Thompson stands to speak.
No Cain now.
Voice strong.
You gave us justice.
You gave them accountability.
You gave history truth.
The convictions held.
23 officers.
The testimony of Japanese typists made the difference.
Their willingness to speak, to demonstrate, to recreate, to remember.
It mattered.
It worked.
It lasted.
Ko still Ko, one who stayed in Japan, survived.
No retaliation, no revenge.
Japan rebuilt, moved forward.
Let the past be passed.
She became a teacher, taught English, never taught what she knew, what she saw, what she typed.
They shared tea.
American and Japanese custom merged.
Aged hands holding cups.
Some shake age, not fear now.
They’ve become grandmothers, teachers, secretaries, survivors, everything but what they were.
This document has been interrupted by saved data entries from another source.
(* ===== verification/RaftProtocol.v ===== *)
(** * The protocol the node implements

    The part of a node's state that safety depends on, and the atomic moves of
    the protocol on it: follow a newer term, campaign, grant a vote, take
    office, append, accept a leader's entries or snapshot, commit, and so on.
    Each move may need a message of the soup (the messages ever sent) and sends
    messages of its own. The invariant ties a node's state and every message
    to the history of the run. *)

From S2P Require Import Prelude RaftTypes RaftLog RaftLogFacts RaftNode RaftNodeFacts.
From S2P Require Import RaftProps RaftHistory.
Local Open Scope N_scope.

Local Infix "⪯" := prefix (at level 70).

(** ** Node cores *)

Record Core := mkCore {
  k_hs : HardState;
  k_role : Role;
  k_votes : gmap NodeId bool;
  k_log : RaftLog;
  k_commit : Index;
  k_vbase : list NodeId;
  k_snap : option Snapshot;
  k_match : gmap NodeId Index;
}.

Definition core (n : RaftNode) : Core :=
  mkCore (n_hs n) (n_role n) (n_votes n) (n_log n) (n_commit n) (n_voters_base n) (n_snapshot n)
    (pr_matched <$> n_prs n).

Definition k_term (c : Core) : Term := hs_term (k_hs c).
Definition k_voters (c : Core) : list NodeId :=
  voters_fold (RL.last_index (k_log c)) (k_vbase c) (entries (k_log c)).
Definition k_quorum (c : Core) : nat := (length (k_voters c) / 2 + 1)%nat.

(** What a leader may put in a replication message. *)
Definition k_repl (id : NodeId) (c : Core) (m : Message) : Prop :=
  m_from m = id ∧ m_term m = k_term c ∧
  match m_body m with
  | InstallSnapshot s => k_snap c = Some s
  | AppendEntries prev pt es lc _ =>
    RL.term (k_log c) prev = Some pt
    ∧ (∀ k e, es !! k = Some e → RL.get (k_log c) (prev + 1 + N.of_nat k) = Some e)
    ∧ lc = k_commit c
  | _ => False
  end.

(** Messages that promise nothing. *)
Definition free_msg (m : Message) : Prop :=
  match m_body m with
  | PreVote _ _ | PreVoteResp _ | RequestVoteResp false | AppendEntriesResp false _ _ _ => True
  | _ => False
  end.

(** ** Moves *)

Inductive move (pok : EntryPayload → Prop) (id : NodeId) (S : Message → Prop) (c : Core)
    : list Message → Core → Prop :=
| mv_follow t r vs M :
    r = Follower ∨ r = PreCandidate →
    move pok id S c [] (mkCore (if k_term c <? t then mkHS t None else k_hs c) r vs
      (k_log c) (k_commit c) (k_vbase c) (k_snap c) M)
| mv_campaign M :
    move pok id S c [] (mkCore (mkHS (k_term c + 1) (Some id)) Candidate {[id := true]}
      (k_log c) (k_commit c) (k_vbase c) (k_snap c) M)
| mv_ask ms :
    k_role c = Candidate →
    Forall (λ m, m_from m = id ∧ m_term m = k_term c
      ∧ m_body m = RequestVote (RL.last_index (k_log c)) (RL.last_term (k_log c))) ms →
    move pok id S c ms c
| mv_grant m lli llt :
    S m → m_term m = k_term c → m_body m = RequestVote lli llt →
    hs_voted_for (k_hs c) = None ∨ hs_voted_for (k_hs c) = Some (m_from m) →
    RL.last_term (k_log c) < llt
      ∨ RL.last_term (k_log c) = llt ∧ RL.last_index (k_log c) ≤ lli →
    move pok id S c [mkMsg id (m_from m) (k_term c) (RequestVoteResp true)]
      (mkCore (mkHS (k_term c) (Some (m_from m))) (k_role c) (k_votes c)
        (k_log c) (k_commit c) (k_vbase c) (k_snap c) (k_match c))
| mv_vote u (g : bool) :
    (k_role c = Candidate → g = true → ∃ m, S m ∧ m_from m = u ∧ m_to m = id
       ∧ m_term m = k_term c ∧ m_body m = RequestVoteResp true) →
    move pok id S c [] (mkCore (k_hs c) (k_role c) (<[u := g]> (k_votes c))
      (k_log c) (k_commit c) (k_vbase c) (k_snap c) (k_match c))
| mv_lead M :
    k_role c = Candidate →
    (k_quorum c <= size (filter (λ kv : NodeId * bool, kv.2 = true ∧ kv.1 ∈ k_voters c)
      (k_votes c)))%nat →
    (∀ u k, M !! u = Some k → k = 0) →
    move pok id S c [] (mkCore (k_hs c) Leader (k_votes c)
      (k_log c) (k_commit c) (k_vbase c) (k_snap c) M)
| mv_append p :
    k_role c = Leader → pok p →
    move pok id S c [] (mkCore (k_hs c) Leader (k_votes c)
      (RL.push (k_log c) (mkEntry (k_term c) (RL.last_index (k_log c) + 1) p))
      (k_commit c) (k_vbase c) (k_snap c) (k_match c))
| mv_match M :
    k_role c = Leader →
    (∀ u k, M !! u = Some k → 0 < k →
       (∃ k0, k_match c !! u = Some k0 ∧ k ≤ k0)
       ∨ ∃ m, S m ∧ m_from m = u ∧ m_term m = k_term c
           ∧ ((∃ ci ctx, m_body m = AppendEntriesResp true k ci ctx)
              ∨ m_body m = InstallSnapshotResp k)) →
    move pok id S c [] (mkCore (k_hs c) Leader (k_votes c)
      (k_log c) (k_commit c) (k_vbase c) (k_snap c) M)
| mv_commit k :
    k_role c = Leader → k_commit c < k → RL.term (k_log c) k = Some (k_term c) →
    (k_quorum c <= length (filter (λ v, (k ≤ if v =? id then RL.last_index (k_log c)
       else default 0 (k_match c !! v))%N) (k_voters c)))%nat →
    move pok id S c [] (mkCore (k_hs c) Leader (k_votes c)
      (k_log c) k (k_vbase c) (k_snap c) (k_match c))
| mv_replicate ms :
    k_role c = Leader → Forall (k_repl id c) ms → move pok id S c ms c
| mv_free ms : Forall free_msg ms → move pok id S c ms c
| mv_covered m pi pt es lc ctx dst :
    S m → m_term m = k_term c → m_body m = AppendEntries pi pt es lc ctx →
    move pok id S c
      [mkMsg id dst (k_term c) (AppendEntriesResp true (snap_index (k_log c)) 0 ctx)] c
| mv_accept m pi pt es lc ctx i t es' l' ta dst :
    k_role c = Follower →
    S m → m_term m = k_term c → m_body m = AppendEntries pi pt es lc ctx →
    rebase (k_log c) pi pt es = (i, t, es') →
    RL.term (k_log c) i = Some t → find_new (k_log c) (k_commit c) es' = Some (l', ta) →
    move pok id S c
      [mkMsg id dst (k_term c) (AppendEntriesResp true (i + N.of_nat (length es')) 0 ctx)]
      (mkCore (k_hs c) Follower (k_votes c) (foldl RL.push l' ta)
        (N.max (k_commit c) (N.min lc (i + N.of_nat (length es'))))
        (k_vbase c) (k_snap c) (k_match c))
| mv_snap_stale m s dst :
    S m → m_term m = k_term c → m_body m = InstallSnapshot s →
    move pok id S c [mkMsg id dst (k_term c) (InstallSnapshotResp (k_commit c))] c
| mv_snap_prefix m s dst :
    k_role c = Follower →
    S m → m_term m = k_term c → m_body m = InstallSnapshot s →
    k_commit c < s_last_index s →
    RL.term (k_log c) (s_last_index s) = Some (s_last_term s) →
    move pok id S c [mkMsg id dst (k_term c) (InstallSnapshotResp (s_last_index s))]
      (mkCore (k_hs c) Follower (k_votes c) (k_log c) (s_last_index s)
        (k_vbase c) (k_snap c) (k_match c))
| mv_snap_install m s dst :
    k_role c = Follower →
    S m → m_term m = k_term c → m_body m = InstallSnapshot s →
    k_commit c < s_last_index s →
    RL.term (k_log c) (s_last_index s) ≠ Some (s_last_term s) →
    move pok id S c [mkMsg id dst (k_term c) (InstallSnapshotResp (s_last_index s))]
      (mkCore (k_hs c) Follower (k_votes c)
        (mkLog (s_last_index s) (s_last_term s) []) (s_last_index s)
        (s_voters s) (Some s) (k_match c)).

(** A sequence of moves, and the messages they send. *)
Inductive moves (pok : EntryPayload → Prop) (id : NodeId) (S : Message → Prop)
    : Core → list Message → Core → Prop :=
| moves_nil c : moves pok id S c [] c
| moves_cons c ms c1 ms' c2 :
    move pok id S c ms c1 → moves pok id S c1 ms' c2 → moves pok id S c (ms ++ ms') c2.

Lemma moves_one pok id S c ms c' : move pok id S c ms c' → moves pok id S c ms c'.
Proof. intros Hm. rewrite <-(app_nil_r ms). by eapply moves_cons, moves_nil. Qed.

Lemma moves_trans pok id S c1 ms c2 ms' c3 :
  moves pok id S c1 ms c2 → moves pok id S c2 ms' c3 → moves pok id S c1 (ms ++ ms') c3.
Proof.
  induction 1 as [|c ms c1 ms1 c2 Hm _ IH]; [done|]. intros H3. rewrite <-app_assoc.
  eapply moves_cons; [done|]. by apply IH.
Qed.

(** ** Full logs *)

Definition term_at (L : list Entry) (i : Index) : option Term :=
  if i =? 0 then Some 0 else e_term <$> L !! (N.to_nat i - 1)%nat.

Abbreviation upto i L := (take (N.to_nat i) L).

(** [l] is the full log [L] with the prefix up to the snapshot base dropped. *)
Definition rep (L : list Entry) (l : RaftLog) : Prop :=
  (N.to_nat (snap_index l) <= length L)%nat
  ∧ entries l = drop (N.to_nat (snap_index l)) L
  ∧ term_at L (snap_index l) = Some (snap_term l).

Lemma rep_last L l : rep L l → RL.last_index l = N.of_nat (length L).
Proof. intros (H1 & H2 & _). unfold RL.last_index. rewrite H2, length_drop. lia. Qed.

Lemma rep_get L l i :
  rep L l → snap_index l < i → RL.get l i = L !! (N.to_nat i - 1)%nat.
Proof.
  intros (H1 & H2 & _) Hi. apply option_eq. intros e. rewrite get_Some, H2, lookup_drop.
  unfold RL.pos. replace (N.to_nat (snap_index l) + _)%nat with (N.to_nat i - 1)%nat by lia.
  tauto.
Qed.

Lemma rep_term L l i : rep L l → snap_index l ≤ i → RL.term l i = term_at L i.
Proof.
  intros Hrep Hi. destruct (decide (i = snap_index l)) as [->|Hne].
  { rewrite term_snap. by destruct Hrep as (_ & _ & ->). }
  rewrite term_get by done. rewrite (rep_get L) by (done || lia). unfold term_at.
  by destruct (N.eqb_spec i 0); [lia|].
Qed.

Lemma term_at_last L : term_at L (N.of_nat (length L)) = Some (log_last_term L).
Proof.
  unfold term_at, log_last_term. rewrite last_lookup.
  destruct L as [|e L]; [done|]. destruct (N.eqb_spec (N.of_nat (length (e :: L))) 0); [simpl in *; lia|].
  rewrite Nat2N.id, Nat.sub_1_r.
  destruct (lookup_lt_is_Some_2 (e :: L) (pred (length (e :: L)))) as [e' ->]; [simpl; lia|done].
Qed.

Lemma rep_last_term L l : rep L l → RL.last_term l = log_last_term L.
Proof.
  intros (H1 & H2 & H3). unfold RL.last_term. rewrite H2.
  destruct (decide (length L = N.to_nat (snap_index l))) as [He|He].
  - rewrite drop_ge by lia. simpl.
    replace (snap_index l) with (N.of_nat (length L)) in H3 by lia.
    rewrite term_at_last in H3. by injection H3.
  - unfold log_last_term. rewrite !last_lookup, lookup_drop, length_drop.
    replace (N.to_nat (snap_index l) + pred _)%nat with (pred (length L)) by lia.
    destruct (lookup_lt_is_Some_2 L (pred (length L))) as [e ->]; [lia|done].
Qed.

Lemma term_at_Some L i t :
  term_at L i = Some t → (N.to_nat i <= length L)%nat
    ∧ (i = 0 ∧ t = 0 ∨ ∃ e, 0 < i ∧ L !! (N.to_nat i - 1)%nat = Some e ∧ e_term e = t).
Proof.
  unfold term_at. destruct (N.eqb_spec i 0) as [->|Hne].
  - intros [= <-]. split; [lia|by left].
  - intros (e & He & ->)%fmap_Some. split; [apply lookup_lt_Some in He; lia|].
    right. exists e. split_and!; [lia|done..].
Qed.

Lemma rep_push L l e : rep L l → rep (L ++ [e]) (RL.push l e).
Proof.
  intros (H1 & H2 & H3). split_and!; simpl.
  - rewrite length_app. lia.
  - by rewrite H2, drop_app_le.
  - rewrite <-H3. unfold term_at. destruct (N.eqb_spec (snap_index l) 0); [done|].
    by rewrite lookup_app_l by lia.
Qed.

(** ** The invariant *)

Section invariant.
  Context (V0 : list NodeId) (pok : EntryPayload → Prop) (dok : list Entry → bytes → Prop).
  Implicit Types h : history.

(** The hard state records the node's vote of its term, and no later vote. *)
Definition hs_inv h (id : NodeId) (hs : HardState) : Prop :=
  (∀ x, hs_voted_for hs = Some x ↔ ∃ L', h_votes h !! (id, hs_term hs) = Some (x, L'))
  ∧ ∀ t, hs_term hs < t → h_votes h !! (id, t) = None.

(** The log is a log of the protocol and holds what the node acknowledged. *)
Record log_inv h (id : NodeId) (t : Term) (l : RaftLog) (L : list Entry) : Prop := {
  li_rep : rep L l;
  li_ok : log_ok pok h L;
  li_terms : ∀ e, e ∈ L → e_term e ≤ t;
  li_kept : kept h id (t + 1) (t + 1) L;
  li_acks : ∀ t0 k, h_acks h !! (id, t0) = Some k → t0 ≤ t;
}.

Definition role_inv h (id : NodeId) (t : Term) (r : Role) (vs : gmap NodeId bool)
    (M : gmap NodeId Index) (L : list Entry) : Prop :=
  match r with
  | Leader => h_leaders h !! t = Some (id, L)
    ∧ ∀ u k, M !! u = Some k → 0 < k → acked h u t (N.to_nat k)
  | Candidate => h_cands h !! (id, t) = Some L ∧ (∀ l, h_leaders h !! t ≠ Some (id, l))
    ∧ ∀ u, vs !! u = Some true → ∃ L', h_votes h !! (u, t) = Some (id, L')
  | _ => True
  end.

Definition commit_inv h (t : Term) (l : RaftLog) (c : Index) (L : list Entry) : Prop :=
  snap_index l ≤ c ∧ (N.to_nat c <= length L)%nat ∧ committed_prefix V0 h t (upto c L).

Definition snap_inv (l : RaftLog) (vb : list NodeId) (s : option Snapshot) (L : list Entry) : Prop :=
  vb = V0 ∧
  match s with
  | Some s => s_last_index s = snap_index l ∧ s_last_term s = snap_term l ∧ s_voters s = V0
              ∧ dok (upto (snap_index l) L) (s_data s)
  | None => snap_index l = 0
  end.

Record node_inv h (id : NodeId) (c : Core) (L : list Entry) : Prop := {
  ni_hs : hs_inv h id (k_hs c);
  ni_log : log_inv h id (k_term c) (k_log c) L;
  ni_role : role_inv h id (k_term c) (k_role c) (k_votes c) (k_match c) L;
  ni_commit : commit_inv h (k_term c) (k_log c) (k_commit c) L;
  ni_snap : snap_inv (k_log c) (k_vbase c) (k_snap c) L;
}.

(** What a message tells about the history. *)
Definition msg_inv h (m : Message) : Prop :=
  match m_body m with
  | RequestVote lli llt => ∃ cl, h_cands h !! (m_from m, m_term m) = Some cl
      ∧ lli = N.of_nat (length cl) ∧ llt = log_last_term cl
  | RequestVoteResp true => ∃ L, h_votes h !! (m_from m, m_term m) = Some (m_to m, L)
  | AppendEntries prev pt es lc _ => ∃ l, h_leaders h !! m_term m = Some (m_from m, l)
      ∧ term_at l prev = Some pt ∧ es ⪯ drop (N.to_nat prev) l
      ∧ (N.to_nat lc <= length l)%nat ∧ committed_prefix V0 h (m_term m) (upto lc l)
  | AppendEntriesResp true k _ _ | InstallSnapshotResp k =>
      0 < k → acked h (m_from m) (m_term m) (N.to_nat k)
  | InstallSnapshot s => ∃ l, h_leaders h !! m_term m = Some (m_from m, l)
      ∧ term_at l (s_last_index s) = Some (s_last_term s)
      ∧ committed_prefix V0 h (m_term m) (upto (s_last_index s) l)
      ∧ s_voters s = V0 ∧ dok (upto (s_last_index s) l) (s_data s)
  | _ => True
  end.

Record world_inv (cs : NodeId → Core) (S : Message → Prop) h (F : NodeId → list Entry) : Prop := {
  wi_history : history_ok V0 pok h;
  wi_nodes : ∀ id, node_inv h id (cs id) (F id);
  wi_msgs : ∀ m, S m → msg_inv h m;
}.
End invariant.

(** What holds with payloads of one kind holds with those of a wider one. *)
Section wider.
  Context (V0 : list NodeId) (pok pok' : EntryPayload → Prop) (dok : list Entry → bytes → Prop).
  Context (Hp : ∀ p, pok p → pok' p).

Lemma log_ok_wider h L : log_ok pok h L → log_ok pok' h L.
Proof. intros HL i e Hi. destruct (HL i e Hi) as (? & ? & ?). auto. Qed.

Lemma history_ok_wider h : history_ok V0 pok h → history_ok V0 pok' h.
Proof.
  intros [H1 H2 H3 H4 H5]. split; [|done| | |done].
  - intros t o l Hl. destruct (H1 t o l Hl) as (? & ? & ?). auto using log_ok_wider.
  - intros x t cl Hx. destruct (H3 x t cl Hx) as (? & ? & ?). auto using log_ok_wider.
  - intros u t x L Hu. destruct (H4 u t x L Hu) as (? & ? & ?). auto using log_ok_wider.
Qed.

Lemma world_inv_wider cs S h F : world_inv V0 pok dok cs S h F → world_inv V0 pok' dok cs S h F.
Proof.
  intros [Hh Hn Hm]. split; [by apply history_ok_wider| |done].
  intros id. destruct (Hn id) as [? [? ? ? ? ?] ? ? ?]. split; try done. split; auto using log_ok_wider.
Qed.
End wider.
In 1945, the screaming stopped, Thompson says, “Because you spoke, the torture ended.
The truth survived.
” One by one, they embrace.
Former enemies, former witnesses, former typists, former victims, now just old women who did what they could when they could, who spoke when speaking could kill them, who testified when testimony meant everything.
The hotel room overlooks San Francisco Bay.
Ships pass.
Peaceful commercial.
No war.
No prisoners.
No interrogation rooms.
No typewriters documenting screams.
Just water.
Just peace.
Just time having passed.
They promise to meet again.
They don’t.
Age takes them one by one, but their testimony remains sealed in archives.
Proof that speaking matters, that witnesses can become justice, that screams meant for intimidation can become conviction.
Screams meant for intimidation became testimony for justice.